Oldfield has ridden the wave of television interest in food like everyone else in her industry. She was a guest judge on MasterChef New Zealand last year. "It was great exposure, massive for the shop."
She has now produced four recipe books and a recipe notebook.
"Because some of my books are sold internationally, we have people from the other side of the world, coming in saying: 'It's part of my trip here from Adelaide ... or San Francisco'."
The Dulcie May Kitchen is turning over about $600,000 a year, while the books bring in a further $50,000.
"Almost five years on, we know what products work. Our granola is massive and biscuits, gingernuts, peanut brownie, shortbread and chocolate chip [do well]."
Content with one store, Oldfield would like to do more in publishing. She has an Australian publisher, Hardie Grant, and HarperCollins in New Zealand. Hardie Grant has taken her books to America where she has had some success and she is planning to develop a larger presence in America and then Australia.

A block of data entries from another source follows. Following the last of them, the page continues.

(** The value of [result[key]]: an array the memo stored under [key]; or
    a member of [Object.prototype], which is a function (for [__proto__]
    the prototype itself), hence truthy and without a [push]; or
    [undefined]. *)
Inductive Property :=
  | Bucket (l : list Task)
  | Member
  | Undefined.

Definition property (result : gmap string (list Task)) (key : string) : Property :=
  match result !! key with
  | Some l => Bucket l
  | None => if bool_decide (key ∈ Object_prototype) then Member else Undefined
  end.

(** How a run of the memo ends: it returns [result]; or it throws the
    [TypeError] of calling a [push] that is not there, and the board is
    not rendered; or a column named [__proto__] has made an array the
    prototype of [result], after which [result] inherits what the
    [Array.prototype] of the engine holds, and the run is followed no
    further. *)
Inductive Memo :=
  | Returns (result : gmap string (list Task))
  | TypeError
  | PrototypeReplaced.

(** [arr.forEach(callback)] with [result] as the state of the loop; an
    exception ends it. *)
Fixpoint forEach {A} (callback : gmap string (list Task) → A → Memo)
    (arr : list A) (result : gmap string (list Task)) : Memo :=
  match arr with
  | [] => Returns result
  | x :: rest =>
      match callback result x with
      | Returns result => forEach callback rest result
      | TypeError => TypeError
      | PrototypeReplaced => PrototypeReplaced
      end
  end.

(** [result[key] = []]. Assigning to [__proto__] runs the setter of
    [Object.prototype] and adds no property. *)
Definition assign_empty (key : string) (result : gmap string (list Task)) : Memo :=
  if seq key "__proto__" then PrototypeReplaced
  else Returns (<[key := []]> result).

(** The array under [key] with [task] pushed; [alter] leaves [result] as
    it is when it has no such key. *)
Definition push (task : Task) (key : string) (result : gmap string (list Task))
  : gmap string (list Task) :=
  alter (λ l, l ++ [task]) key result.

(** The callback of [tasks.forEach] in the [tasksByStatusId] memo. *)
Definition fileTask (columns : list ProjectStatus)
    (result : gmap string (list Task)) (task : Task) : Memo :=
  let statusId := Task.statusId task in
  let statusId :=
    if negb (truthy statusId)
    then or_else (matchingStatusId columns task)
                 (ProjectStatus.id <$> head columns)
    else statusId in
  (* else if (columns[0]) result[columns[0].id]?.push(task) *)
  let first_column :=
    match head columns with
    | Some c0 =>
        match property result (ProjectStatus.id c0) with
        | Bucket _ => Returns (push task (ProjectStatus.id c0) result)
        | Member => TypeError
        | Undefined => Returns result
        end
    | None => Returns result
    end in
  (* if (statusId && result[statusId]) result[statusId]!.push(task) *)
  match statusId with
  | Some sid =>
      if truthy statusId then
        match property result sid with
        | Bucket _ => Returns (push task sid result)
        | Member => TypeError
        | Undefined => first_column
        end
      else first_column
  | None => first_column
  end.

(** The [tasksByStatusId] memo. *)
Definition tasksByStatusId (tasks : list Task) (columns : list ProjectStatus)
  : Memo :=
  match forEach (λ result status, assign_empty (ProjectStatus.id status) result)
                columns ∅ with
  | Returns result => forEach (fileTask columns) tasks result
  | TypeError => TypeError
  | PrototypeReplaced => PrototypeReplaced
  end.

(** The [statusId] of the card names a member of [Object.prototype] and
    no column. *)
Definition clashes (columns : list ProjectStatus) (task : Task) : bool :=
  match Task.statusId task with
  | Some sid =>
      bool_decide (sid ∈ Object_prototype)
      && negb (bool_decide (sid ∈ map ProjectStatus.id columns))
  | None => false
  end.

(** The effective column of a card: the key [fileTask] files it under
    once [result] has a key for every column, that is its [statusId],
    else the column whose slug matches its legacy status, else the first
    column; and the first column again when the identifier so found is
    no column of the board. *)
Definition effectiveColumn (columns : list ProjectStatus) (task : Task)
  : option string :=
  let statusId := Task.statusId task in
  let statusId :=
    if negb (truthy statusId)
    then or_else (matchingStatusId columns task)
                 (ProjectStatus.id <$> head columns)
    else statusId in
  match statusId with
  | Some sid =>
      if truthy statusId && bool_decide (sid ∈ map ProjectStatus.id columns)
      then Some sid
      else ProjectStatus.id <$> head columns
  | None => ProjectStatus.id <$> head columns
  end.

(** [result] has a bucket for every column, and no other. *)
Definition keyed (result : gmap string (list Task)) (columns : list ProjectStatus)
  : Prop :=
  ∀ k, is_Some (result !! k) ↔ k ∈ map ProjectStatus.id columns.

(** The cards of all buckets of [result], laid end to end. *)
Definition cards (result : gmap string (list Task)) : list Task :=
  concat (snd <$> map_to_list result).

(** [tasksByStatusId[status.id] || []]: the cards a column is drawn with. *)
Definition columnTasks (result : gmap string (list Task)) (status : ProjectStatus)
  : list Task :=
  default [] (result !! ProjectStatus.id status).

(** The column a drag handler takes a card to be in: its [statusId], else
    the column whose slug matches its legacy status, else [null]. The
    handlers write this out three times (for the card under the pointer
    in [handleDragOver], for the card dropped on and for the card dragged
    in [handleDragEnd]). *)
Definition resolvedStatusId (columns : list ProjectStatus) (task : Task)
  : option string :=
  let statusId := Task.statusId task in
  if negb (truthy statusId)
  then or_else (matchingStatusId columns task) None
  else statusId.

Definition handleDragStart (event : DragEvent) : Handler Board () :=
  setActiveId (Some (active event));;
  if startsWith (active event) "column-"
  then setActiveType (Some ColumnDrag)
  else setActiveType (Some TaskDrag).

Definition handleDragOver (event : DragEvent) : Handler Board () :=
  render ← get;
  match over event with
  | None => setOverColumnId None
  | Some over =>
      if startsWith over "droppable-" then
        setOverColumnId (Some (replace_first over "droppable-"))
      else if startsWith over "column-" then
        setOverColumnId (Some (replace_first over "column-"))
      else
        match find (λ t, seq (Task.id t) over) (tasks render) with
        | Some overTask =>
            setOverColumnId (resolvedStatusId (columns render) overTask)
        | None => mret ()
        end
  end.

(** [targetStatusId] of [handleDragEnd]: the column a card is dropped
    on, from the identifier of what lies under the pointer. *)
Definition dropTarget (tasks : list Task) (columns : list ProjectStatus)
    (over : string) : option string :=
  if startsWith over "droppable-" then
    Some (replace_first over "droppable-")
  else if startsWith over "column-" then
    Some (replace_first over "column-")
  else
    match find (λ t, seq (Task.id t) over) tasks with
    | Some overTask => resolvedStatusId columns overTask
    | None => None
    end.

(** What a suspended [handleDragEnd] still holds when its request comes
    back: the [columns] it started from, or the card as it was. *)
Inductive Pending :=
  | AwaitReorderStatuses (columns : list ProjectStatus)
  | AwaitUpdateTaskStatus (task : Task).

(** [handleDragEnd] up to its [await]. The handler reads [columns],
    [tasks] and [activeType] as they were rendered, so the three resets
    at its start do not change what it sees. *)
Definition handleDragEnd (event : DragEvent) : Handler Board (option Pending) :=
  render ← get;
  let columns := columns render in
  let tasks := tasks render in
  setActiveId None;;
  setActiveType None;;
  setOverColumnId None;;
  match over event with
  | None => mret None
  | Some over =>
    if startsWith (active event) "column-" && startsWith over "column-" then
      let activeColumnId := replace_first (active event) "column-" in
      let overColumnId := replace_first over "column-" in
      if negb (seq activeColumnId overColumnId) then
        let oldIndex :=
          findIndex (λ c, seq (ProjectStatus.id c) activeColumnId) columns in
        let newIndex :=
          findIndex (λ c, seq (ProjectStatus.id c) overColumnId) columns in
        if negb (oldIndex =? -1) && negb (newIndex =? -1) then
          match arrayMove columns oldIndex newIndex with
          | Some newColumns =>
              setLocalStatuses newColumns;;
              when (onStatusesReorder render)
                   (emit (OnStatusesReorder newColumns));;
              let projectId := ProjectStatus.projectId <$> head columns in
              match projectId with
              | Some pid =>
                  if truthy projectId && negb (seq pid "") then
                    emit (ConsoleLog "[reorder] Calling API with:");;
                    emit (ReorderStatuses pid (map ProjectStatus.id newColumns));;
                    mret (Some (AwaitReorderStatuses columns))
                  else mret None
              | None => mret None
              end
          | None => stuck
          end
        else mret None
      else mret None
    else if bool_decide (activeType render = Some TaskDrag) then
      let taskId := active event in
      match find (λ t, seq (Task.id t) taskId) tasks with
      | None => mret None
      | Some task =>
          let targetStatusId := dropTarget tasks columns over in
          let currentStatusId := resolvedStatusId columns task in
          match targetStatusId with
          | Some target =>
              if truthy targetStatusId
                 && negb (bool_decide (targetStatusId = currentStatusId)) then
                onTaskUpdate (Task.with_statusId task targetStatusId);;
                emit (UpdateTaskStatusById taskId target);;
                mret (Some (AwaitUpdateTaskStatus task))
              else mret None
          | None => mret None
          end
      end
    else mret None
  end.

(** The rest of [handleDragEnd], run when the request comes back. *)
Definition settle (p : Pending) (o : Outcome) : Handler Board () :=
  match o with
  | Fulfilled => mret ()
  | Rejected message =>
      match p with
      | AwaitReorderStatuses columns =>
          emit (ConsoleError "Failed to reorder statuses:");;
          emit (Alert ("ステータス並び替えエラー: " +:+
                       (if truthy (Some message) then message
                        else "不明なエラー")));;
          setLocalStatuses columns
      | AwaitUpdateTaskStatus task =>
          emit (ConsoleError "Failed to update task status:");;
          onTaskUpdate task
      end
  end.

(** The board once a gesture has ended: the drag state is cleared. *)
Definition dropped (b : Board) (tasks' : list Task) (local' : list ProjectStatus)
  : Board :=
  mkBoard tasks' (statuses b) (onStatusesReorder b) local' None None None.

End TaskBoard.

(** ** [status-settings.tsx]: [StatusSettings] under [ProjectSettingsPage] *)

Module StatusSettings.
Import JS.

Record DragEvent := mkEvent {
  active : string;
  over : option string;
}.

(** [statuses] is state of the page and [projectId] the identifier of its
    project, both passed as props; [error] is state of the component. The
    state of the edit and create forms is left out. *)
Record Settings := mkSettings {
  projectId : string;
  statuses : list ProjectStatus;
  error : option string;
}.

#[global] Instance Settings_eq_dec : EqDecision Settings.
Proof. solve_decision. Defined.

"I want to share her with the world," says Oldfield of her grandmother. She has had a mentor, Geoff Blackwell from the publisher PQ Blackwell since the beginning.
It was a trip to America with her parents that gave her the idea for the books and the food store.
"For me New York is the ultimate place that represents the relationship between family and food."
Increasingly, Oldfield is driven by telling other people's stories. She is food editor for The Gardens, a glossy magazine for Mt Eden, Newmarket and Parnell. She goes into homes and people cook for her.
Meanwhile, Oldfield is grateful her grandmother's legacy of helping others continues. "There's a uniqueness in having family support and expertise. They understand, they are on board, physically but emotionally as well. A lady came in unwell the other day and we gave her a two-serve macaroni cheese. My family were quite happy about this."
And no doubt her grandmother would have approved.
Top Tip
Be strong and honest with family in business discussions.
Best business achievement
Getting her Gran's Kitchen book in the window of the Anthropologie store in New York's Rockefeller Centre.